What does dilemma mean

Moral dilemma

Does embryonic stem cell research pose moral dilemmas? What is a dilemma anyway?

Dilemma literally means something like "tweak". Originally the expression belongs in the field of logic. Today, the word dilemma is often used in the general sense of a predicament. Anyone facing a dilemma has to choose between (at least) two equally unpleasant or unacceptable alternatives.

Moral dilemma

Moral dilemmas are a special form of moral conflict. Strictly speaking, a moral dilemma is when in a situation

  • at least two goods, rights or interests are at stake,
  • no absolute priority rules exist,
  • both goods, rights or interests in question cannot be realized, protected or fulfilled at the same time, i.e. there is no third way that would allow both (or all of the obligations in question) to be met, and
  • it is not possible to weigh the goods, rights or interests at stake against each other.

In particular, two different reasons can be given for the impossibility of weighing up the interests. One can either be of the opinion that the competing goods, rights or interests are not being weighed against one another can. Anyone who nevertheless tries to weigh up the interests, so the argument goes, is trying to compare apples with pears. But one can also be of the opinion that the goods at stake are not weighed against one another allowed to. This could be the case, for example, because the goods, rights or interests of different, incomparable people are involved, who each count morally for themselves and whose claims must not be "offset" against one another.

Whether one considers moral dilemmas in this form to be possible depends, among other things, on the ethical conception one advocates. Some ethical approaches, such as utilitarianism, deny that real dilemmas are possible.

An example: Sophie's decision

An example of a moral dilemma can be found in the novel "Sophie's Decision":

A Jewish woman has two children, a girl and a boy. A Nazi henchman gives her the choice of either sending both children to certain death or choosing one of them to go on living - if she refuses this decision, both of her will be taken away from her.

Sophie is guilty one way or another: Either she has to do the greatest possible injustice to one of her children by sacrificing it for the benefit of the other child - or she has to allow both children to die even though she could have saved one with a single word. The choice between the alternatives is psychologically very stressful for the person concerned. Sophie later takes her own life because she cannot cope with her decision.

Other moral conflicts

Fortunately, not all moral conflicts take the form of a dilemma. A moral dilemma in the narrower sense, for example, must be distinguished from the much more frequent internal conflicts that one gets into when one has to choose between “duty” and “inclination”.

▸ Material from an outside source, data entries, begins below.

(* ===== verification/Prelude.v ===== *)
(** * A verification library for secsy-pki

    secsy-pki (src/) is a certificate authority and secrets server written in Go.  This library
    translates its security core into Rocq, one file per component, and proves what makes each
    component correct.  Paths below are relative to src/server/internal unless they say otherwise.

    ** The program and its model

    The server answers requests under three kinds of authority: organization-wide roles
    (rbac/rbac.go), grants on single resources (rbac/grant.go), and the agreement of a second
    person for the operations that need one (approval/).  What it does is written to a
    hash-chained event log (audit/) whose head is time-stamped (anchor/).  Secrets are kept as
    envelopes (secret/): a data key encrypts the value, a key-encryption key in an HSM wraps the
    data key, recovery agents hold shares of it, and an ML-KEM layer may be added.  Values can
    also be tokenised with format-preserving encryption (fpe/).  The HSM itself is audited: every
    operation it logs is collected, reconciled with the signatures the program asked for, and
    exported for an auditor (hsmaudit/, hsmattest/).  Issuance asks the DNS whether this authority
    may issue (caa/), and submitted certificates are checked against transparency logs (ct/).  In
    front of the public endpoints stand a rate limiter and a guard of the HSM (ratelimit/), ACME
    requests carry nonces that are good once (acme/nonce.go), and in the console the gravest
    operations need a fresh answer of a passkey (authn/).

    The shared ground:
    - [Prelude]: results of fallible functions, machine integers, bytes, big-endian integers, hex;
      [ByteMaps], [GoStrings], [HexDigest], [Base64Url], [Float64]: strings, maps, base64url and
      float64 the way Go treats them;
      [Sha256], [Aes], [Gcm], [Hkdf]: executable models of the cryptography of Go's library;
      [Programs]: operations as programs of atomic steps, their interleavings, and the
      rely-guarantee rule.

    Authority:
    - [Rbac]: rbac/rbac.go and the role resolvers of cmd/server/main.go.
    - [Grants], [GrantAdmin]: rbac/grant.go, database/resource_grants.go, the decisions and
      endpoints of handlers/rbac_audit.go and handlers/grants.go.
    - [ApprovalStore], [Approval], [ApprovalSafe], [ApprovalRuns], [ApprovalLive]:
      database/approval.go and approval/; each call is a program over single SQL statements.

    The event log:
    - [AuditChain]: audit/audit.go, audit/anchor.go, database/event_log.go; what a row reads back as
      depends on the backend's timestamp column ([Backend]).
    - [Anchoring]: anchor/anchor.go, database/audit_anchors.go.
    - [CtMerkle]: ct/inclusion.go.
    - [EventStream], [EventFeed]: eventstream/eventstream.go, the scope of handlers/event_stream.go
      and the resumable stream of grpcapi/stream.go.  The stream, the writers of the log and the
      other subscribers take turns; an append and the publication under the same lock are one step.

    The endpoints and the console:
    - [Guard]: ratelimit/concurrency.go, with a step for each access to the semaphore or a counter.
    - [RateLimit], [Throttle]: ratelimit/bucket.go, limiter.go and middleware.go; balances are
      IEEE 754 numbers, calls of the limiter are taken one at a time.
    - [AcmeNonce]: acme/nonce.go and the consumed set of database/acme_nonce.go; the replicas' calls
      interleave between reading the clock and the statement, and each replica has its own clock.
    - [Caa]: caa/caa.go, caa/cache.go and the gate of ca/caa.go.
    - [Cbor], [WebAuthn]: attestation/cbor.go, attestation/webauthn.go and the attestation objects of
      attestation/acme.go.
    - [StepUp]: authn/session.go, csrf.go, webauthn.go, database/webauthn.go and the gate of
      middleware/auth.go; requests are taken one at a time.

    Secrets:
    - [Gf256], [Shamir], [ShamirCorrect], [ShamirSecrecy]: secret/shamir.go, against polynomials over MathComp's
      finite fields.
    - [Pkcs11Uri], [KeyRef]: pki/pkcs11uri.go, keyprovider/keyref.go, and the choice of key and token
      in keyprovider/pkcs11.go and pkcs11_ha.go.
    - [Kek], [Escrow], [Pqc], [Envelope], [EnvelopeCorrect], [Ring]: secret/kek.go, escrow.go,
      pqc.go, envelope.go and the first half of rotation.go.
    - [VaultStore], [Vault], [VaultCorrect], [VaultRefines], [VaultAudit], [VaultTokens],
      [VaultExamples]: the registry of secrets, its tables, handlers and commands; which appends to
      the audit log fail is part of its state.
    - [Alphabet], [Fpe], [Transform]: fpe/, secret/transform.go.

    The audit of the HSM:
    - [HsmLog], [HsmDevice], [HsmLedger]: the log of the device, what the program reads from it,
      and the ledger of signatures (hsm/yubihsm.go, yubihsm/client.go, hsmaudit/verify.go,
      device.go, ledger.go, reconcile.go).
    - [HsmCollect], [HsmCollectSafe], [HsmCollectRuns], [HsmCollectExamples]: hsmaudit/collector.go,
      lease.go, Provision of service.go, database/hsm_audit.go.
    - [HsmAttest], [HsmBundle], [HsmAudit], [HsmVerified], [HsmVerifiedExamples]: hsmattest/,
      hsmaudit/export.go, keyproof.go, freshness.go, commitment.go, genesis.go.

    State is a record per component, with a field per table or struct field; a table with a
    primary key is a finite map, others are lists of rows in insertion order.  A handler or method
    is one definition with the guards of the code in the code's order; functions that return an
    error return [result], and loops over slices are structural recursions.  Integers that can
    overflow wrap at their width.  Code that runs outside the program is an argument: the HSM and
    key providers ([Kek.provider], [Kek.Platform], [HsmCollect.Device]), X.509 and RFC 3161
    ([HsmAttest.X509], [HsmBundle.TimeStamps]), the clock, the source of random bytes, Unicode's
    case tables ([unicode_fold], [unicode_lower]), the DNS ([Caa.Resolver]), the order in which a map
    is ranged over ([RateLimit.arrangement]), and whether a statement of the database fails.

    ** What the theorems show

    - Authority: dual control holds under every interleaving and failure, traced back to the calls
      that asked and voted, an approval is spent once, requests only move forward, and enough
      approvals in time suffice; roles keep duties apart and tenants isolated; a grant gives exactly
      what it says, the access review is exact, and delegation cannot escalate in a hierarchy of at
      most 32 levels (in a deeper one it can).
    - The event log: what AppendEvent writes verifies when read back, an anchor pins everything before it, the
      stored anchors always verify; an accepted inclusion proof is the audit path of the entry and
      every audit path is accepted.  A slow subscriber loses its oldest events and is told how many;
      a resumed stream leaks, repeats and, where one process writes and no lag is reported, skips
      nothing.
    - The endpoints and the console: the guard never exceeds its bounds and gives every slot back; the
      limiter's memory is bounded and its admission all or nothing, to the last bit of a balance; a
      nonce is accepted once while no sweeping clock is past its expiry; the CAA gate decides as
      RFC 8659 says for names that are no aliases and not too deep; the CBOR reader accepts exactly the encodings of its subset; an operation
      that needs a step-up runs in a console session only after one, made by a response to a
      challenge of that session with a passkey its own subject registered.
    - Secrets: a quorum of shares reconstructs, and a smaller set of shares is equally likely for
      every secret; envelopes round-trip, their authenticated data binds what it should, recovery
      needs a quorum and works for every quorum of agents with keys in the provider, re-wrapping
      changes nothing but the wrap; the registry refines a map of values with history, and no
      sequence of operations loses a value or a token, except those that destroy keys still in use
      without a check ([VaultRefines.harmless]: forced retirement, retirement through the API,
      forced ML-KEM provisioning); every change is on record or its report failed to be stored, and
      a command succeeds only if it is on record.
    - The audit of the HSM: however collections interleave, fail or outlive their lease, the
      collected log is an unbroken chain from the factory reset, only grows, and nothing is
      acknowledged to the device before it is stored; a bundle that passes the strict checks
      accounts for every ECDSA, EdDSA and RSA signature of every key; a commitment of the device pins the history; a
      continuation only adds.

    Hashing is assumed collision-free only on the messages a theorem names ([no_collision] and its
    variants), and every theorem with hypotheses has a witness that satisfies them.

    ** Bounds and fuel

    Loops that are not structural take fuel that their theorems show to be enough: the retry loop
    for the collection lease takes the number of polls its deadline allows ([polls]), [MinLen] at
    most twenty steps, and the search for CAA records the forty names of the code.  The CBOR reader
    recurses on the levels of nesting left, seventeen at the top as in the code.  Log lengths up to 65535 and ledger lengths below 2^63 are where entry and
    sequence numbers do not wrap; beyond them the theorems that need it say so.

    ** Not modelled

    - Encodings made by libraries: JSON, YAML, protobuf, ASN.1 and X.509, CMS, PKCS#12, JOSE; so
      the enrolment protocols (acme/ but for its nonces, est/, scep/, cmp/, brski/, mswstep/), the
      certificate authority (ca/ but for the CAA gate, pki/ but for key references, caext/,
      certpolicy/), time stamping (tsa/, ers/), device attestation but for its parsers, logins by
      OIDC, LDAP and certificate, and the signing services, which mostly build and parse such structures.
    - Policies in CEL, which a library evaluates (celexpr/, celpolicy/, signpolicy/).
    - Network, file and process code: handlers' HTTP decoding, clients, agents, background jobs,
      device drivers, metrics, the command lines, the configuration loader.
    - Tables of the components that are not modelled, migrations, SQL dialects.
    - In modelled components: log lines, metrics and the texts of errors and notes; the export
      side of the HSM audit (Export, Timestamp, Commit), its file sink and its periodic runners;
      the server-sent-events handler, the fields of a stream's frames and its heartbeat interval;
      the readers of an account in a request's credentials and the bodies of throttled answers;
      the creation of the nonces' secret; the DNS resolver (caa/resolver.go);
      the command line's own output. *)

From Stdlib Require Import ZArith NArith Bool String Strings.Byte List Lia.
Import ListNotations.
Local Open Scope Z_scope.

An example of such a conflict:

Your friend has been promised to help prepare for a test; but one has much more desire to laze around instead. If I choose to be lazy, I feel guilty - if I choose to keep my promise, I have to put my own desires aside.

Those affected can experience such conflicts as very stressful if much is at stake. This may be the case, for example, when you have to decide whether you want to remain decent in a certain situation, even if you are jeopardizing your entire professional career.